So my task is pretty simple. We have a.CSV file with the results of the decathlon competition. They need to be changed into tasks, ranked and assigned places. Everything works fine apart from one line:

modified_data.sort_values(by=["Total points"])

Why doesn't it sort the result for me?

My work below:

import pandas as pd
import numpy as np

# Modification of CSV file data by adding header names and splitting data
data = pd.read_csv("static/data/Decathlon.csv", delimiter=';', header=None)
data = data.assign(Total_points=0)
data = data.assign(Ranking=0)
header_list = ['Player', '100 metres', 'Long jump', 'Short put', 'High jump', '400 metres', '110 metres hurdles',
               'Discus throw', 'Pole vault', 'Javelin throw', '1500 metres', 'Total points', 'Ranking']
data.to_csv("static/data/Decathlon_modified.csv", header=header_list, index=False)
modified_data = pd.read_csv("static/data/Decathlon_modified.csv", delimiter=',')
print(modified_data)

# Conversion of CSV data into the necessary units of measurement,
# so that it can be applied to the calculation of the resulting formulas:
temporary_list = []
changed_list = []
for time in modified_data["1500 metres"]:
    temporary_list.append(time.split('.'))
for new_value in temporary_list:
    value = (int(new_value[0]) * 60) + int(new_value[1]) + int(new_value[2]) * 0.01
    changed_list.append(value)
for index, new_value in enumerate(changed_list):
    modified_data.loc[index, "1500 metres"] = new_value

# Results are calculated according to formulas:
# Points = INT(A(B — P)C) for track events (faster time produces a higher score)
modified_data["100 metres"] = round((25.4347 * (18 - modified_data["100 metres"]) ** 1.81))
modified_data["400 metres"] = round(1.53775 * (82 - modified_data["400 metres"]) ** 1.81)
modified_data["110 metres hurdles"] = round(5.74352 * (28.5 - modified_data["110 metres hurdles"]) ** 1.92)
modified_data["1500 metres"] = round(0.03768 * (480 - modified_data["1500 metres"].astype(float)) ** 1.85)

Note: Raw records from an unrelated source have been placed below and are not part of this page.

(** * pkg/gcp/gcs: the bucket-copy facade of the release tooling

    A shallow embedding of [pkg/gcp/gcs/gcs.go] and the properties of its
    path helpers and copy entry points.

    Go strings are byte sequences: they are modelled by [string], whose
    characters are the 8-bit [ascii] values.  Go's [error] interface is
    modelled by an inductive type of error values, with [option error] for
    the possibly-nil interface value.  A pointer that may be nil is an
    [option]; dereferencing [None] is Go's run-time panic. *)

From Stdlib Require Import Bool Arith List Ascii String Lia.
Import ListNotations.

Open Scope list_scope.
Open Scope string_scope.

(** ** Package [strings] of Go's standard library *)

Module strings.

(** [strings.HasPrefix(s, prefix)]:
    [len(s) >= len(prefix) && s[:len(prefix)] == prefix]. *)
Fixpoint HasPrefix (s prefix : string) {struct prefix} : bool :=
  match prefix with
  | EmptyString => true
  | String c prefix' =>
      match s with
      | EmptyString => false
      | String d s' => Ascii.eqb d c && HasPrefix s' prefix'
      end
  end.

(** The slice expression [s[n:]], for [n <= len(s)]. *)
Fixpoint slice_from (n : nat) (s : string) : string :=
  match n with
  | O => s
  | S n' => match s with
            | EmptyString => EmptyString
            | String _ s' => slice_from n' s'
            end
  end.

(** [strings.TrimPrefix(s, prefix)]: [s] without the leading [prefix]
    when it has it, [s] itself otherwise.  One copy is removed. *)
Definition TrimPrefix (s prefix : string) : string :=
  if HasPrefix s prefix then slice_from (String.length prefix) s else s.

# Points = INT(A(P — B)C) for field events (greater distance or height produces a higher score)
modified_data["Long jump"] = round(0.14354 * ((modified_data["Long jump"] * 100) - 220) ** 1.4)
modified_data["Short put"] = round(51.39 * (modified_data["Short put"] - 1.5) ** 1.05)
modified_data["High jump"] = round(0.8465 * ((modified_data["High jump"] * 100) - 75) ** 1.42)
modified_data["Discus throw"] = round(12.91 * (modified_data["Discus throw"] - 4) ** 1.1)
modified_data["Pole vault"] = round(0.2797 * (modified_data["Pole vault"] * 100 - 100) ** 1.35)
modified_data["Javelin throw"] = round(10.14 * (modified_data["Javelin throw"] - 7) ** 1.08)

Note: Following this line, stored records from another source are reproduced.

Lemma PublishChange_notifies_witness :
  (∀ e, e ∈ emitted mixed_subscriptions.2
              (PublishChange SubscriptionTopic_OVERALL_SYNC_STATUS
                             mixed_subscriptions.1 mixed_subscriptions.2)
        ↔ e = Notify 0 ∨ e = Notify 1 ∨ e = Notify 2) ∧
  emitted mixed_subscriptions.2
          (PublishChange SubscriptionTopic_ONLINE_STATUS
                         mixed_subscriptions.1 mixed_subscriptions.2)
  = [Notify 3].
Proof.
  split.
  - destruct (PublishChange_notifies
                mixed_subscriptions.1 mixed_subscriptions.2
                SubscriptionTopic_OVERALL_SYNC_STATUS) as [H _].
    destruct (H eq_refl) as [-> _]. intros e.
    replace (all_path_notifications mixed_subscriptions.1)
      with [Notify 0; Notify 1] by by vm_compute.
    replace (topic_notifications mixed_subscriptions.1
               SubscriptionTopic_OVERALL_SYNC_STATUS)
      with [Notify 2] by by vm_compute.
    cbn. rewrite !elem_of_cons, elem_of_nil. tauto.
  - destruct (PublishChange_notifies
                mixed_subscriptions.1 mixed_subscriptions.2
                SubscriptionTopic_ONLINE_STATUS) as [_ H].
    destruct H as [-> _]; [done|]. by vm_compute.
Defined.

(** ** The delivery primitive *)

Module DebounceFacts.
Import Debounce.

Lemma run_invariant (P : state → Prop) :
  (∀ a st st', P st → step a st = Some st' → P st') →
  ∀ acts st st', P st → run acts st = Some st' → P st'.
Proof.
  intros Hstep. induction acts as [|a acts IH]; intros st st' HP Hrun; cbn in Hrun.
  - by injection Hrun as <-.
  - destruct (step a st) as [st1|] eqn:E; [|done]. eauto.
Qed.






Lemma blocking_run a st st' :
  step a st = Some st' → blocking st' = blocking st.
Proof.
  destruct a as [| |pick]; cbn.
  - unfold notify, getChSender.
    destruct (blocking st) eqn:Eb, (ch st <? cap)%nat;
      intros ?; by simplify_eq.
  - by intros [= <-].
  - unfold task_step.
    destruct (task st), (ch st), (cancelled st), pick;
      intros ?; by simplify_eq.
Qed.

Lemma blocking_reachable limit st :
  reachable limit st → blocking st = is_Inf limit.
Proof.
  intros [acts Hrun].
  apply (run_invariant (λ st, blocking st = is_Inf limit))
    with (acts := acts) (st := start limit); [|reflexivity|done].
  intros a st0 st1 H0 Hs. by rewrite (blocking_run _ _ _ Hs).
Qed.

End DebounceFacts.

(** The limit [subscribePath] and [subscribeNonPath] pass to [debounce] is
    finite exactly when a positive interval was given. *)
Lemma rate_Every_finite (interval : Z) :
  rate_Every interval ≠ Inf ↔ 0 < interval.
Proof.
  unfold rate_Every. destruct (Z.leb_spec interval 0); split; try done; lia.
Qed.



(** Without a deduplicate interval: [shutdown], the goroutine returns, one
    [notify] fills the channel.  The next [notify] cannot proceed, and no
    step of any party changes that. *)
Lemma second_notify_after_shutdown_blocks :
  ∃ st,
    Debounce.run [Debounce.CallShutdown; Debounce.TaskStep true;
                  Debounce.CallNotify] (Debounce.start Inf) = Some st ∧
    Debounce.cancelled st = true ∧
    Debounce.task st = Debounce.Returned ∧
    Debounce.notify st = None ∧
    (∀ a st', Debounce.step a st = Some st' → st' = st) ∧
    ¬ notify_after_shutdown_returns.
Proof.
  eexists. split; [reflexivity|]. split; [reflexivity|].
  split; [reflexivity|]. split; [reflexivity|]. split.
  - intros [| |pick] st'; cbn; [done| |done]. by intros [= <-].
  - intros Hclaim.
    destruct (Hclaim Inf
                (Debounce.mkState true 1 true Debounce.Returned []))
      as (st' & Hn & _); [|done|done].
    by exists [Debounce.CallShutdown; Debounce.TaskStep true;
               Debounce.CallNotify].
Qed.

(** C5, amended.  Once [shutdown] was called the context stays cancelled and
    the goroutine, when it next runs, is never parked: it returns within two
    of its steps, firing at most one more callback (a notification it picks
    up in the [select]).  Once it has returned it takes no step again and no
    later call, [notify] included, fires a callback.  With a finite limit
    [notify] then still returns at once; without one, [notify] returns while
    the channel has room and parks its caller when the channel is full. *)
Theorem shutdown_stops_the_task (limit : Limit) (st : Debounce.state) :
  Debounce.reachable limit st →
  Debounce.cancelled st = true →
  (∀ acts st', Debounce.run acts st = Some st' →
               Debounce.cancelled st' = true) ∧
  (Debounce.task st ≠ Debounce.Returned →
   ∀ pick, ∃ st1,
     Debounce.task_step pick st = Some st1 ∧
     (st1 = Debounce.returned st ∨
      (st1 = Debounce.fired st ∧
       ∀ pick', Debounce.task_step pick' st1
                = Some (Debounce.returned st1)))) ∧
  (Debounce.task st = Debounce.Returned →
   (∀ pick, Debounce.task_step pick st = None) ∧
   (∀ acts st', Debounce.run acts st = Some st' →
                Debounce.task st' = Debounce.Returned ∧
                Debounce.log st' = Debounce.log st) ∧
   (limit ≠ Inf → ∃ st', Debounce.notify st = Some st') ∧
   (limit = Inf →
    ((Debounce.ch st < Debounce.cap)%nat →
     ∃ st', Debounce.notify st = Some st' ∧
            Debounce.ch st' = Debounce.cap) ∧
    (Debounce.ch st = Debounce.cap → Debounce.notify st = None))).
Proof.
  intros Hreach Hc.
  pose proof (DebounceFacts.blocking_reachable _ _ Hreach) as Hb.
  split; [|split].
  - intros acts st' Hrun.
    refine (DebounceFacts.run_invariant
              (λ s, Debounce.cancelled s = true) _ acts st st' Hc Hrun).
    intros [| |pick] s s' Hs; cbn.
    + unfold Debounce.notify, Debounce.getChSender.
      destruct (Debounce.blocking s), (Debounce.ch s <? Debounce.cap)%nat;
        intros ?; by simplify_eq/=.
    + by intros [= <-].
    + unfold Debounce.task_step.
      destruct (Debounce.task s), (Debounce.ch s),
        (Debounce.cancelled s) eqn:Ec, pick; intros ?; by simplify_eq/=.
  - intros Ht pick. unfold Debounce.task_step. rewrite Hc.
    destruct (Debounce.task st) eqn:Et; [| |done].
    + eauto.
    + destruct (Debounce.ch st) eqn:Ech; [eauto|].
      destruct pick; [|eauto].
      eexists. split; [done|]. right. split; [done|].
      intros pick'. cbn. by rewrite Hc.
  - intros Ht. split; [|split; [|split]].
    + intros pick. unfold Debounce.task_step. by rewrite Ht.
    + intros acts st' Hrun.
      refine (DebounceFacts.run_invariant
                (λ s, Debounce.task s = Debounce.Returned ∧
                      Debounce.log s = Debounce.log st)
                _ acts st st' (conj Ht eq_refl) Hrun).
      intros [| |pick] s s' [Hs1 Hs2]; cbn.
      * unfold Debounce.notify, Debounce.getChSender.
        destruct (Debounce.blocking s), (Debounce.ch s <? Debounce.cap)%nat;
          intros ?; by simplify_eq/=.
      * by intros [= <-].
      * unfold Debounce.task_step. by rewrite Hs1.
    + intros Hfin. unfold Debounce.notify, Debounce.getChSender.
      rewrite Hb. destruct limit as [|d]; [by destruct Hfin|].
      cbn [is_Inf].
      destruct (Debounce.ch st <? Debounce.cap)%nat;
        [exists (Debounce.send st) | exists st]; reflexivity.
    + intros ->. unfold Debounce.notify, Debounce.getChSender.
      rewrite Hb. cbn [is_Inf]. split.
      * intros Hlt. rewrite (proj2 (Nat.ltb_lt _ _) Hlt).
        exists (Debounce.send st). split; [done|].
        cbn. unfold Debounce.cap in *. lia.
      * intros ->. by rewrite Nat.ltb_irrefl.
Qed.

Lemma shutdown_stops_the_task_witness :
  Debounce.run shutdown_while_pending (Debounce.start (rate_Every 100))
  = Some pending_at_shutdown ∧
  Debounce.cancelled pending_at_shutdown = true ∧
  ∀ pick, ∃ st1,
    Debounce.task_step pick pending_at_shutdown = Some st1 ∧
    (st1 = Debounce.returned pending_at_shutdown ∨
     (st1 = Debounce.fired pending_at_shutdown ∧
      ∀ pick', Debounce.task_step pick' st1 = Some (Debounce.returned st1))).
Proof.
  assert (Hr : Debounce.reachable (rate_Every 100) pending_at_shutdown)
    by (by exists shutdown_while_pending).
  destruct (shutdown_stops_the_task (rate_Every 100) pending_at_shutdown
              Hr eq_refl) as (_ & Hstep & _).
  split; [reflexivity|]. split; [reflexivity|].
  apply Hstep. discriminate.
Defined.

(** ** Shutting a manager down *)

Section unsubscribe_present.
Variables (sid : SubscriptionID) (sm : subscriptionManager) (w : World).

(** [unsubscribePath] of a SID whose delivery is where the reverse index
    says, in closed form. *)
Lemma unsubscribePath_present ref bucket dn :
  pathSubscriptionIDToRef sm !! sid = Some ref →
  pathSubscriptions sm !! ref = Some bucket →
  bucket !! sid = Some dn →
  ∃ counts extra,
    unsubscribePath sid sm w
    = (mkSM (clientID sm)
            (if decide (delete sid bucket = ∅)
             then delete ref (pathSubscriptions sm)
             else <[ref := delete sid bucket]> (pathSubscriptions sm))
            (delete sid (pathSubscriptionIDToRef sm))
            (nonPathSubscriptions sm) (nonPathSubscriptionIDToTopic sm)
            (delete sid (subscriptionIDs sm))
            counts,
       mkWorld (next_id w)
               (effects w ++ ShutdownNotify (dn_id dn) :: extra)) ∧
    (extra = [] ∨ extra = [UnregisterFromChanges (folderBranch ref)]).
Proof.
  intros Hid Hb Hs. unfold unsubscribePath. rewrite Hid. cbn.
  rewrite Hb, Hs.
  destruct (decide (size (delete sid bucket) = 0%nat)) as [Hz|Hz].
  - apply map_size_empty_iff in Hz as Hempty.
    rewrite decide_True by done.
    unfold unregisterForChangesLocked. cbn.
    destruct (int_at (subscriptionCountByFolderBranch sm) (folderBranch ref)
              =? 1);
      unfold with_subscriptionIDs, with_pathSubscriptions,
        with_subscriptionCountByFolderBranch, with_pathSubscriptionIDToRef,
        emit; cbn; rewrite delete_insert_eq; eexists _, _;
      (split; [by rewrite <- ?app_assoc|]); eauto.
  - rewrite decide_False by (by intros ?%map_size_empty_iff).
    cbn. eexists _, []. split; [done|]. by left.
Qed.

(** The same for [unsubscribeNonPath]. *)
Lemma unsubscribeNonPath_present topic bucket dn :
  nonPathSubscriptionIDToTopic sm !! sid = Some topic →
  nonPathSubscriptions sm !! topic = Some bucket →
  bucket !! sid = Some dn →
  unsubscribeNonPath sid sm w
  = (mkSM (clientID sm) (pathSubscriptions sm) (pathSubscriptionIDToRef sm)
          (<[topic := delete sid bucket]> (nonPathSubscriptions sm))
          (delete sid (nonPathSubscriptionIDToTopic sm))
          (delete sid (subscriptionIDs sm))
          (subscriptionCountByFolderBranch sm),
     mkWorld (next_id w) (effects w ++ [ShutdownNotify (dn_id dn)])).
Proof.
  intros Hid Hb Hs. unfold unsubscribeNonPath. rewrite Hid. cbn.
  by rewrite Hb, Hs.
Qed.

End unsubscribe_present.

Lemma keyed_at_functional sm ref sid dn1 dn2 :
  keyed_at sm ref sid dn1 → keyed_at sm ref sid dn2 → dn1 = dn2.
Proof. intros (b1 & H1 & L1) (b2 & H2 & L2). congruence. Qed.

Lemma keyed_at_topic_functional sm topic sid dn1 dn2 :
  keyed_at_topic sm topic sid dn1 → keyed_at_topic sm topic sid dn2 → dn1 = dn2.
Proof. intros (b1 & H1 & L1) (b2 & H2 & L2). congruence. Qed.

Lemma bool_at_delete (m : gmap string bool) sid sid' :
  bool_at (delete sid m) sid'
  = if decide (sid = sid') then false else bool_at m sid'.
Proof.
  unfold bool_at. rewrite lookup_delete. by case_decide.
Qed.

(** What one [unsubscribePath] of a subscribed SID does to a consistent
    manager. *)
Lemma unsubscribePath_step sid sm w ref :
  wf_manager sm →
  pathSubscriptionIDToRef sm !! sid = Some ref →
  let s' := unsubscribePath sid sm w in
  wf_manager s'.1 ∧
  clientID s'.1 = clientID sm ∧
  pathSubscriptionIDToRef s'.1 = delete sid (pathSubscriptionIDToRef sm) ∧
  nonPathSubscriptions s'.1 = nonPathSubscriptions sm ∧
  nonPathSubscriptionIDToTopic s'.1 = nonPathSubscriptionIDToTopic sm ∧
  subscriptionIDs s'.1 = delete sid (subscriptionIDs sm) ∧
  (∀ ref' sid' dn',
     keyed_at s'.1 ref' sid' dn' ↔ keyed_at sm ref' sid' dn' ∧ sid' ≠ sid) ∧
  ∃ dn extra,
    keyed_at sm ref sid dn ∧
    effects s'.2 = effects w ++ ShutdownNotify (dn_id dn) :: extra.
Proof.
  intros Hwf Hid. cbn zeta.
  destruct (wf_path_fwd _ Hwf _ _ Hid) as (dn & bucket & Hb & Hs).
  destruct (unsubscribePath_present sid sm w ref bucket dn Hid Hb Hs)
    as (counts & extra & -> & _).
  cbn [fst snd clientID pathSubscriptionIDToRef nonPathSubscriptions
       nonPathSubscriptionIDToTopic subscriptionIDs effects].
  set (ps' := if decide (delete sid bucket = ∅)
              then delete ref (pathSubscriptions sm)
              else <[ref := delete sid bucket]> (pathSubscriptions sm)).
  set (sm' := mkSM _ ps' _ _ _ _ counts).
  assert (Hkeyed : ∀ ref' sid' dn',
            keyed_at sm' ref' sid' dn' ↔ keyed_at sm ref' sid' dn' ∧ sid' ≠ sid).
  { intros ref' sid' dn'. unfold keyed_at. cbn [pathSubscriptions sm'].
    destruct (decide (ref' = ref)) as [->|Hne].
    - split.
      + intros (b' & Hb' & Hs'). subst ps'. case_decide.
        * by rewrite lookup_delete_eq in Hb'.
        * rewrite lookup_insert_eq in Hb'. injection Hb' as <-.
          apply lookup_delete_Some in Hs' as [? ?]. eauto.
      + intros [(b' & Hb' & Hs') Hsid]. rewrite Hb in Hb'.
        injection Hb' as <-. exists (delete sid bucket).
        assert (delete sid bucket !! sid' = Some dn')
          by (by rewrite lookup_delete_ne).
        split; [|done]. subst ps'. rewrite decide_False.
        * by rewrite lookup_insert_eq.
        * intros Hempty. rewrite Hempty in H. by rewrite lookup_empty in H.
    - assert (Hsame : ps' !! ref' = pathSubscriptions sm !! ref').
      { subst ps'. case_decide.
        - by rewrite lookup_delete_ne.
        - by rewrite lookup_insert_ne. }
      rewrite Hsame. split.
      + intros (b' & Hb' & Hs'). split; [eauto|]. intros ->.
        assert (keyed_at sm ref' sid dn') as Hk by (by exists b').
        apply (wf_path_bwd _ Hwf) in Hk. congruence.
      + intros [? _]. done. }
  split; [|repeat (split; [done|]); eauto 6].
  - constructor; cbn [pathSubscriptionIDToRef nonPathSubscriptions
                      nonPathSubscriptionIDToTopic subscriptionIDs
                      pathSubscriptions sm'].
    + intros sid' ref' [Hne Hl]%lookup_delete_Some.
      destruct (wf_path_fwd _ Hwf _ _ Hl) as (dn' & Hk).
      exists dn'. by apply Hkeyed.
    + intros ref' sid' dn' [Hk Hne]%Hkeyed.
      rewrite lookup_delete_ne by done. by apply (wf_path_bwd _ Hwf) in Hk.
    + intros ref'. subst ps'. case_decide.
      * destruct (decide (ref = ref')) as [->|?].
        -- by rewrite lookup_delete_eq.
        -- rewrite lookup_delete_ne by done. apply (wf_buckets _ Hwf).
      * destruct (decide (ref = ref')) as [->|?].
        -- rewrite lookup_insert_eq. congruence.
        -- rewrite lookup_insert_ne by done. apply (wf_buckets _ Hwf).
    + apply (wf_topic_fwd _ Hwf).
    + apply (wf_topic_bwd _ Hwf).
    + intros sid'. rewrite bool_at_delete, lookup_delete.
      destruct (decide (sid = sid')) as [<-|?].
      * rewrite (wf_exclusive _ Hwf sid) by eauto.
        split; [done|]. by intros [[? ?]|[? ?]].
      * apply (wf_active _ Hwf).
    + intros sid' b [_ Hl]%lookup_delete_Some. by apply (wf_active_true _ Hwf) in Hl.
    + intros sid' [r [_ Hl]%lookup_delete_Some]. apply (wf_exclusive _ Hwf). eauto.
  - exists dn, extra. split; [by exists bucket | done].
Qed.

# Total calculation and rewriting of each player's result in a common table
total_points = modified_data["100 metres"] + modified_data["Long jump"] + modified_data["Short put"] + \
               modified_data["High jump"] + modified_data["400 metres"] + modified_data["110 metres hurdles"] + \
               modified_data["Discus throw"] + modified_data["Pole vault"] + modified_data["Javelin throw"] \
               + modified_data["1500 metres"]
for index, new_value in enumerate(total_points):
    modified_data.loc[index, "Total points"] = new_value


# Ranking according to collected points
modified_data.reset_index(drop=False)
modified_data.index = np.arange(1, len(modified_data) + 1)

# TODO
modified_data.sort_values(by=["Total points"])
print(modified_data)

modified_data["Ranking"] = modified_data["Total points"]. \
    apply(lambda score:
          modified_data.index[modified_data["Total points"] == score].astype(str)).str.join("-")
print(modified_data)

modified_data.to_json(r'static/data/Decathlon.json')

I tried:

modified_data["Total points"] = modified_data["Total points"].astype(int)
modified_data.sort_values(by=["Total points"])

AND

modified_data["Total points"] = modified_data["Total points"].astype(int)
modified_data.sort_values('Total points')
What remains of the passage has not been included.